Daniel Schall Daniel-Schall at web.de
Wed May 26 08:34:30 CEST 2010


Hi Michael,

On Tue May 25 20:13:51 CEST 2010, Michael Braun wrote:
> > 2) On success, they
> > will drop the direct connection to the public endpoint of the host they
just
> > connected to and will use the local endpoint instead for forwarding data
> > packets.

> Imagine  C -- A -- B with A is the public endpoint and B, C are
> in the same subnet. Now let C, B discover that they are in the same
> subnet.
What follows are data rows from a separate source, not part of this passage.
(** * hp-link-sentinel: the crawler of [server.js]

    A shallow embedding of the [Crawler] class (constructor, [start],
    [reportBroken], [processExternalQueue], [checkExternalLink]) and of the
    helpers [normalizeUrl] and [isSameOrigin], and of the socket handlers
    of a connection ([start-crawl], [stop-crawl], [disconnect]).

    The class is asynchronous: [start] and every [checkExternalLink] call are
    coroutines that run until their next [await] and are resumed by the event
    loop.  The embedding keeps the fields of [this] in one record together
    with the suspension point of [start], the suspended [checkExternalLink]
    calls and the sequence of observable actions (socket emissions, HTTP
    requests, timers).  One transition of the machine is one run of JavaScript
    between two suspension points. *)

From stdpp Require Import gmap strings list sorting.
From Stdlib Require Import ZArith QArith Qround Lia Lqa Ascii.

Local Open Scope Z_scope.

(** ** JavaScript string primitives used by the source *)

Module Js.

(** [s.startsWith(p)] *)
Definition startsWith (p s : string) : bool := String.prefix p s.

(** [s.endsWith(p)] *)
Definition endsWith (p s : string) : bool :=
  String.prefix (String.rev p) (String.rev s).

(** [s.includes(p)] *)
Definition includes (p s : string) : bool :=
  match String.index 0 p s with Some _ => true | None => false end.

(** Numbers are rationals: a budget arrives as a JSON number, which need
    not be whole. *)

(** [x || d] on an optional number: [undefined] and [0] are falsy. *)
Definition or_default (x : option Q) (d : Q) : Q :=
  match x with
  | None => d
  | Some n => if Qeq_bool n 0 then d else n
  end.

(** [x < y] and [x >= y] on numbers. *)
Definition lt (x y : Q) : bool := negb (Qle_bool y x).

Definition ge (x y : Q) : bool := Qle_bool y x.

Arguments lt : simpl never.
Arguments ge : simpl never.

(** [arr.some(p)] *)
Definition some {A} (p : A -> bool) (arr : list A) : bool := existsb p arr.

End Js.

(** ** The WHATWG [URL] class

    [URL] is a built-in of the runtime, not code of the repository; the
    crawler is parametric in it.  A constructor that throws is [None]. *)

Class UrlLib := {
  parsed : Type;
  URL_new : string -> option parsed;                 (* new URL(s) *)
  URL_new_base : string -> string -> option parsed;  (* new URL(href, base) *)
  URL_clear_hash : parsed -> parsed;                 (* p.hash = '' *)
  URL_toString : parsed -> string;
  URL_hostname : parsed -> string;
  URL_origin : parsed -> string
}.

Section Helpers.
Context {U : UrlLib}.

Definition normalizeUrl (url : string) : option string :=
  match URL_new url with
  | Some p => Some (URL_toString (URL_clear_hash p))
  | None => None
  end.

Definition isSameOrigin (baseUrl targetUrl : string) : bool :=
  match URL_new baseUrl, URL_new targetUrl with
  | Some b, Some t => bool_decide (URL_origin b = URL_origin t)
  | _, _ => false
  end.

End Helpers.

(** ** Data *)

(** The [status] field of a broken-link record: a number or ['Error']. *)
Inductive status :=
| Code (n : Z)
| ErrorMarker.

Record broken := { b_url : string; b_status : status; b_source : string }.

Record target := { url : string; depth : Z }.

Record ext_item := { e_url : string; e_source : string }.

Inductive logmsg :=
| LogStart (u : string) (maxDepth : Q)
| LogCrawling (d : Z) (u : string)
| LogDone
| LogStopped.

Inductive errmsg :=
| ErrInvalidStart
| ErrFetch (u : string).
Then they will partition the network into  B -- C, A where
> B,C cannot reach A and vica versa.

The "public endpoint" refers to the local UDP-endpoint of each node, for
example a node which has two physical LANs connected with IP addresses
192.168.0.10 and 10.0.0.12 and also has a NATed connection to the outside
world, would have three UDP endpoints:
192.168.0.10:655,
10.0.0.12:655 and
pu.bl.ic.ip:1337 (an endpoint on the NAT router)

Regarding your example this would mean for the three nodes
C -- A -- B, with B and C on the same LAN, that after a short while, the
connections between B and C should be established directly.

Let's make an example and annotate UDP endpoints for the nodes:
A:
	1.1.1.1:123	(public)
B:
	192.168.0.1:123 (LAN)
	2.2.2.2:1123 (public, NATed)
C:
	192.168.0.2:123 (LAN)
	2.2.2.2:2123 (public, NATed)

First, the situation would look like this:
C (2.2.2.2:2123) -- (1.1.1.1:123) A (1.1.1.1:123) -- (2.2.2.2:1123) B

After C and B have detected, they are on the same LAN, they will directly
connect:
C (2.2.2.2:2123) -- (1.1.1.1:123) A (1.1.1.1:123) -- (2.2.2.2:1123) B
++++
C (192.168.0.2:123) -- (192.168.0.1:123) B

The connection to A is not affected by this.